I recently have spent time with someone that journals everyday. Everyday she wakes, gets ready for her day, makes her tea (an electric kettle and she's not even from the UK) and then sets a timer for a half hour and writes. Writes whatever crosses her mind. Sometimes profound, sometimes absurd, sometimes important, sometimes trivial, but always what is in her mind and what she needs to get out to feel grounded.
She didn't use the term grounded but I've known her a while now and that's the impression I get that her regular journaling does for her. It lets the things swirling beneath the surface or screaming right at the forefront of her mind have their say. Sometimes she comes to revelations, sometimes she plans out her life for the next year, sometimes it's a grocery list. But it's an outlet. And it's a teaching tool. I'm not entirely sure which one I envy more.
I meet with this person every morning and we write. Separately on our own thing, but on a schedule that keeps us committed. I try to dive into my story, struggling to top 300 words in those thirty minutes while she churns out well over 1k every day in her journal. The ability to let those words freely flow like a maple tree being tapped in the spring is...not me. But I want it to be me. I want to be able to write without that break constantly applied. I want the mind thought connection to come without the stutter, the second guessing, the blanking out that assumes that what I was going to think or say or do can't possibly be the right thing.
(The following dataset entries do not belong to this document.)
(** A document matches a filter when it satisfies every condition of it: a
    condition [$or] asks that one filter of its list matches, and any other
    key that the document has the field with an equal value. *)
Fixpoint matches (filter doc : pyval) {struct filter} : bool :=
  match filter with
  | VDict conditions =>
      forallb
        (fun condition =>
           match condition with
           | (key, v) =>
               if String.eqb key "$or" then
                 match v with
                 | VList filters => existsb (fun f => matches f doc) filters
                 | _ => false
                 end
               else
                 match doc with
                 | VDict fields =>
                     match dict_get fields key with
                     | Some v' => value_eqb v v'
                     | None => false
                     end
                 | _ => false
                 end
           end)
        conditions
  | _ => false
  end.

(** The store rejects an [$or] that is not given a list with at least one
    filter. *)
Definition well_formed_condition (condition : string * pyval) : bool :=
  match condition with
  | (key, v) =>
      if String.eqb key "$or" then
        match v with
        | VList (_ :: _) => true
        | _ => false
        end
      else true
  end.

Definition well_formed_filter (filter : pyval) : bool :=
  match filter with
  | VDict conditions => forallb well_formed_condition conditions
  | _ => false
  end.

Definition refuse {A} (s : mem) : result A * mem :=
  (Raise (mk_exn InvalidOperation "call not supported by the in-memory store"),
   s).

Definition mem_find (filter : pyval) (projection : option pyval)
    (sort : option (list (string * Z))) (s : mem)
  : result (list pyval) * mem :=
  match projection, sort with
  | None, None =>
      if well_formed_filter filter then
        (Ret (List.filter (matches filter) (documents s)), s)
      else
        (Raise (mk_exn OperationFailure
                  "$and/$or/$nor must be a nonempty array"), s)
  | _, _ => refuse s
  end.

(** [$inc] of the field [key] by [n] on one document: a missing field is
    created, an integer field is incremented, any other field is an error. *)
Definition inc_document (key : string) (n : Z) (doc : pyval) : option pyval :=
  match doc with
  | VDict fields =>
      match dict_get fields key with
      | None => Some (VDict (fields ++ [(key, VInt n)]))
      | Some (VInt m) => Some (VDict (dict_set fields key (VInt (m + n))))
      | Some _ => None
      end
  | _ => None
  end.

(** The documents after the increment of every document that matches, and
    the number of documents it changed (an increment by zero changes none). *)
Fixpoint inc_all (filter : pyval) (key : string) (n : Z) (ds : list pyval)
  : option (list pyval * Z) :=
  match ds with
  | [] => Some ([], 0)
  | d :: rest =>
      match inc_all filter key n rest with
      | None => None
      | Some (rest', modified) =>
          if matches filter d then
            match inc_document key n d with
            | Some d' =>
                Some (d' :: rest', if n =? 0 then modified else modified + 1)
            | None => None
            end
          else Some (d :: rest', modified)
      end
  end.

Definition mem_update_many (filter update : pyval) (s : mem)
  : result Z * mem :=
  match update with
  | VDict [(operator, VDict [(key, VInt n)])] =>
      if String.eqb operator "$inc" && well_formed_filter filter then
        match inc_all filter key n (documents s) with
        | Some (ds, modified) =>
            (Ret modified, {| documents := ds; indexes := indexes s |})
        | None =>
            (Raise (mk_exn WriteError
                      "Cannot apply $inc to a value of non-numeric type"), s)
        end
      else refuse s
  | _ => refuse s
  end.

Definition mem_create_index (keys : list (string * pyval))
    (expireAfterSeconds : option pyval) (s : mem) : result unit * mem :=
  (Ret tt,
   {| documents := documents s;
      indexes := indexes s ++ [(keys, expireAfterSeconds)] |}).

Definition mem_call (collection : string) (c : call)
  : mem -> result (answer c) * mem :=
  match c return mem -> result (answer c) * mem with
  | Find filter projection sort => mem_find filter projection sort
  | UpdateMany filter update => mem_update_many filter update
  | CreateIndex keys expireAfterSeconds =>
      mem_create_index keys expireAfterSeconds
  | _ => refuse
  end.

Definition mem_get_collection (db : mem_db) (name : string) (s : mem)
  : result string :=
  if authorized db then Ret name
  else Raise (mk_exn OperationFailure "not authorized on the database").

Definition driver : Driver mem_db string mem :=
  {| drv_get_collection := mem_get_collection;
     drv_call := mem_call;
     drv_bulk_write_error := fun msg =>
       Ret (mk_exn BulkWriteError
              ("batch op errors occurred, full error: " ++ msg)) |}.

Definition object_id (s : string) : result pyval :=
  if Nat.eqb (String.length s) 24 then Ret (VObjectId (lower s))
  else Raise (mk_exn InvalidId
                (s ++ " is not a valid ObjectId, it must be a 12-byte input or a 24-character hex string")).

Definition overflow_text (seconds : Z) : string :=
  "days out of range; must have magnitude <= 999999999".

(** A client for the connection handler: the connection string ["down"]
    stands for a cluster that cannot be reached. *)
Definition MongoClient (connection_string : string) : result string :=
  if String.eqb connection_string "down" then
    Raise (mk_exn ServerSelectionTimeoutError "No servers found yet")
  else Ret connection_string.

Definition client_getitem (client : string) (name : string)
  : result mem_db :=
  if String.eqb name EmptyString then
    Raise (mk_exn InvalidName "database name cannot be the empty string")
  else Ret {| authorized := true |}.

End MemStore.
(** The sum of the first [i] weights. *)
Definition prefix (p : list Q) (i : nat) : Q := sum (firstn i p).


(** The non-zero stored entries of row [i], in storage order. *)
Definition nonzero_entries (mat : csr_matrix) (i : nat) : list (nat * Q) :=
  filter (fun e => is_nonzero (snd e)) (nth i mat []).

(** The generator was made over the matrix [X]: once it has run, it
    holds the sampler that the constructor built from [X]. *)
Definition generator_from (X : csr_matrix) (g : generator) : Prop :=
  match g with
  | Created X' _ _ _ => X' = X
  | Suspended X' n random_choice _ _ _ _ =>
      n = shape0 X /\ MultipleRandomChoice.init X = Ok (X', random_choice)
  | Finished => True
  end.

(** [v] is a target that the sampler of [X] may draw for the source [u]:
    a column where row [u] has a positive entry, or [u] itself when the
    row is all zero. *)
Definition edge_or_self (X : csr_matrix) (u v : nat) : Prop :=
  (zero_row X u = true /\ v = u) \/ (0 < entry X u v)%Q.

(** The generator and the random state after [n] successive calls of
    [next]. *)
Fixpoint run_end {G} (next : G -> RandomState -> outcome * G * RandomState)
  (n : nat) (g : G) (st : RandomState) : G * RandomState :=
  match n with
  | O => (g, st)
  | S n' => let '(_, g', st') := next g st in run_end next n' g' st'
  end.

(** The stored non-zero entries of a matrix as (row, column) pairs, in
    storage order: the pairs of [mat.nonzero()], rows zipped with columns. *)
Definition nonzero_pairs (mat : csr_matrix) : list (nat * nat) :=
  combine (fst (nonzero mat)) (snd (nonzero mat)).
(** * O-1A visa assessment client: upload form, processing notification and
      assessment renderer.

    A shallow embedding of the React components
      - [components/assessment-result.tsx]      (module [AssessmentResult]),
      - [components/processing-notification.tsx] (module [ProcessingNotification]),
      - the upload form component [UploadForm]   (module [UploadForm]),
    together with the few ECMAScript library functions they call
    (module [JS]).

    Conventions.
      - A JavaScript string is a list of code units; the code units are
        those below 256 ([ascii]).  Every pattern used by the components
        ([\d], [\w], [\b], the literals) only distinguishes ASCII characters.
      - A JavaScript number is a binary64.  Where the code computes with
        integers read from text ([Number.parseInt]) the rounding to 53 bits
        and the overflow to [Infinity] are modelled; where a value may be
        absent or not a number ([undefined], [NaN]) that case is modelled.
        Elsewhere a finite number is a rational [Q]: the sign of a
        difference of two finite doubles is the sign of the exact
        difference, and what is proved about the progress bar and the
        percentages uses only order facts that rounding preserves.  Where an
        exact count of ticks matters, the increments are added in binary64
        (module [ProgressBinary64]).
      - [useState] cells are record fields, event handlers are functions on
        the record, and what is awaited ([fetch]) is split at the [await]. *)

From Stdlib Require Import List Bool Arith ZArith QArith Qround Lia Lqa.
From Stdlib Require Import Ascii String DecimalString DecimalNat.
From Stdlib Require Import Sorted Permutation.
From Stdlib Require Import Floats.
Import ListNotations.

Set Implicit Arguments.

(* ================================================================== *)
(** * ECMAScript library functions used by the components              *)
(* ================================================================== *)

Module JS.

(** A string value, as a sequence of code units. *)
Definition str := list ascii.

(** String literal. *)
Definition lit (s : string) : str := list_ascii_of_string s.

Definition code (c : ascii) : nat := nat_of_ascii c.

Definition between (lo hi : nat) (c : ascii) : bool :=
  (lo <=? code c)%nat && (code c <=? hi)%nat.

(** [\d] *)
Definition isDigit (c : ascii) : bool := between 48 57 c.

Definition isUpper (c : ascii) : bool := between 65 90 c.
Definition isLower (c : ascii) : bool := between 97 122 c.

(** [\w] is [[A-Za-z0-9_]]: the underscore is a word character. *)
Definition isWordChar (c : ascii) : bool :=
  isUpper c || isLower c || isDigit c || (code c =? 95)%nat.

(** [c.toUpperCase()] for a one-character string [c] matched by [\w]:
    only the letters a-z change. *)
Definition toUpperCaseChar (c : ascii) : ascii :=
  if isLower c then ascii_of_nat (code c - 32) else c.

(** [String.prototype.toLowerCase] on one code unit below 256: A-Z and the
    Latin-1 capitals U+00C0..U+00DE (but not the sign U+00D7) move up by
    32. *)
Definition toLowerCaseChar (c : ascii) : ascii :=
  if isUpper c || (between 192 222 c && negb (code c =? 215)%nat)
  then ascii_of_nat (code c + 32) else c.

Definition toLowerCase (s : str) : str := map toLowerCaseChar s.

Definition str_eqb (a b : str) : bool :=
  if list_eq_dec ascii_dec a b then true else false.

(** [s] begins with [p]. *)
Fixpoint startsWith (p s : str) : bool :=
  match p, s with
  | [], _ => true
  | _ :: _, [] => false
  | a :: p', b :: s' => Ascii.eqb a b && startsWith p' s'
  end.

(** [s.includes(t)]: [t] occurs in [s] as a substring. *)
Fixpoint includes (s t : str) : bool :=
  startsWith t s ||
  match s with
  | [] => false
  | _ :: s' => includes s' t
  end.

(** [arr.includes(x)] for an array of strings. *)
Definition arrayIncludes (arr : list str) (x : str) : bool :=
  existsb (str_eqb x) arr.

(** [s.split(sep)] for a one-character separator: the list of the pieces
    between the separators; never empty. *)
Fixpoint split (sep : ascii) (s : str) : list str :=
  match s with
  | [] => [[]]
  | c :: s' =>
      if Ascii.eqb c sep then [] :: split sep s'
      else match split sep s' with
           | [] => [[c]]
           | piece :: pieces => (c :: piece) :: pieces
           end
  end.
Definition validate_xml_schema (file_path schema_path : Path) : M unit :=
  try_except
    (result <- subprocess_run w (XmllintSchema schema_path file_path) false None ;;
     stdout <- decode (stdout result) ;;
     let stdout := strip_text stdout in
     stderr <- decode (stderr result) ;;
     let stderr := strip_text stderr in
     if (returncode result =? 0)%Z then
       print (" XML is valid: " ++ str file_path)
     else
       let error_msg :=
         str_or stderr (str_or stdout "Validation failed with unknown error.") in
       print (" XML failed validation: " ++ str file_path ++ nl ++ error_msg) ;;
       set_validation_error (str file_path) error_msg)
    (fun e =>
       Some (print (" Exception during schema validation: " ++ str file_path
                    ++ nl ++ exn_str e) ;;
             set_validation_error (str file_path) (exn_str e))).

Definition process_file (input_file_path output_file_path xslt_path : Path)
    (schema_path : option Path) : M bool :=
  try_except
    (subprocess_run w (Saxon SAXON_JAR input_file_path xslt_path output_file_path)
       true (Some 30%nat) ;;
     print (" Transformed: " ++ name input_file_path ++ " → "
            ++ str output_file_path) ;;
     format_with_xmllint output_file_path ;;
     match schema_path with
     | Some schema => validate_xml_schema output_file_path schema
     | None => ret tt
     end ;;
     ret true)
    (fun e =>
       match e with
       | CalledProcessError _ _ err =>
           Some (decoded <- decode err ;;
                 let error := strip_text decoded in
                 print (" Error transforming " ++ str input_file_path ++ ":" ++ nl
                        ++ error) ;;
                 logging_error (str input_file_path ++ " - " ++ error) ;;
                 ret false)
       | _ => None
       end).

(** [p.relative_to(root)]. *)
Fixpoint relative_to (p root : Path) {struct root} : option Path :=
  match root, p with
  | [], _ => Some p
  | r :: root', a :: p' => if String.eqb r a then relative_to p' root' else None
  | _ :: _, [] => None
  end.

Definition ensure_output_path (input_file_path root_dir : Path)
    (modified_folder_name : string) : M Path :=
  match relative_to input_file_path root_dir with
  | None => raise (ValueError "path is not in the subpath of the root")
  | Some relative_path =>
      let modified_base := joinpath (parent root_dir) modified_folder_name in
      let output_file_path := (modified_base ++ relative_path)%list in
      sys w (Mkdir (parent output_file_path)) ;;
      try_except
        (sys w (Chmod (parent output_file_path) 493%N))
        (fun e =>
           Some (print (" Failed to set folder permissions: "
                        ++ str (parent output_file_path) ++ " — " ++ exn_str e))) ;;
      ret output_file_path
  end.

(** The body of the inner loop of [traverse_and_process], for one [file] of
    the directory [current_path]. *)
Definition visit_file (root_dir xslt_dir : Path) (modified_folder_name : string)
    (schema_path : option Path) (xslt_files : list string) (current_path : Path)
    (file : string) : M unit :=
  if endswith (lower file) ".xml" then
    let input_file_path := joinpath current_path file in
    let matching_xslt := find_matching_xslt file xslt_files in
    if negb (truthy matching_xslt) then
      print (" No matching XSLT for: " ++ file) ;;
      logging_error ("No matching XSLT for " ++ file) ;;
      append_unmatched (str input_file_path)
    else
      let xslt_path :=
        joinpath xslt_dir (match matching_xslt with Some x => x | None => EmptyString end) in
      output_file_path <-
        ensure_output_path input_file_path root_dir modified_folder_name ;;
      success <- process_file input_file_path output_file_path xslt_path schema_path ;;
      if negb success then
        print (" Skipping file due to error: " ++ str input_file_path)
      else ret tt
  else ret tt.

(** [modified_folder_name in current_path.parts]. *)
Definition in_parts (name : string) (p : Path) : bool :=
  List.existsb (String.eqb name) p.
Ok, in practice double checking on something, maybe any one thing isn't a bad thing but when you do it on EVERYTHING, gah, life is weary. That's what I guess my first goal in this blog is, to learn to stop choking every thought and impulse I have. To train myself to allow my conscious or unconscious mind to flow in a more natural manner.
I blame multitasking. Sometimes I wonder if I should be on adderall; my attention span is significantly limited. I can't seem to stop myself from flipping channels or checking the news feed every hour or hopping from tweet to tweet, only absorbing enough for little sixty second bursts. Not always, but too often. I have to work to focus and that for me is an unnatural state. I've referred to myself as a bookworm for decades but in recent years i can't seem to read new things without a half hour into it my attention wandering off. Or worse. Do you have any idea the number I've bonked myself on the head with my tablet? That's what happens when you fall asleep while still holding it.
I can't be sure yet, but I feel like there is a strong connection between the two. If my attention is really engaged then reading keeps me awake. And it still does on the more frivolous things but I want to be a deeper person. I want to go back to that bright mind that gobbled up knowledge because it was knowledge, that was interested because understanding is more exciting than anything else in the world.
So here I am. Starting something new. Something that I hope will be more than a place to rant. I'm still pretty great about ranting. But I think I've forgotten how to dream. Or at least, I've gotten too good at chocking off those dreams before they fully form. So this is me giving the dreams and the rants a new place to go. It's me trying to get out the way of myself. And it's me being just a bit competitive because someday I want to be able to sit down, set that time to a half hour and lay down a thousand words with no more difficulty than breathing. The words are there whether I give them a place to go or not. They need to go somewhere.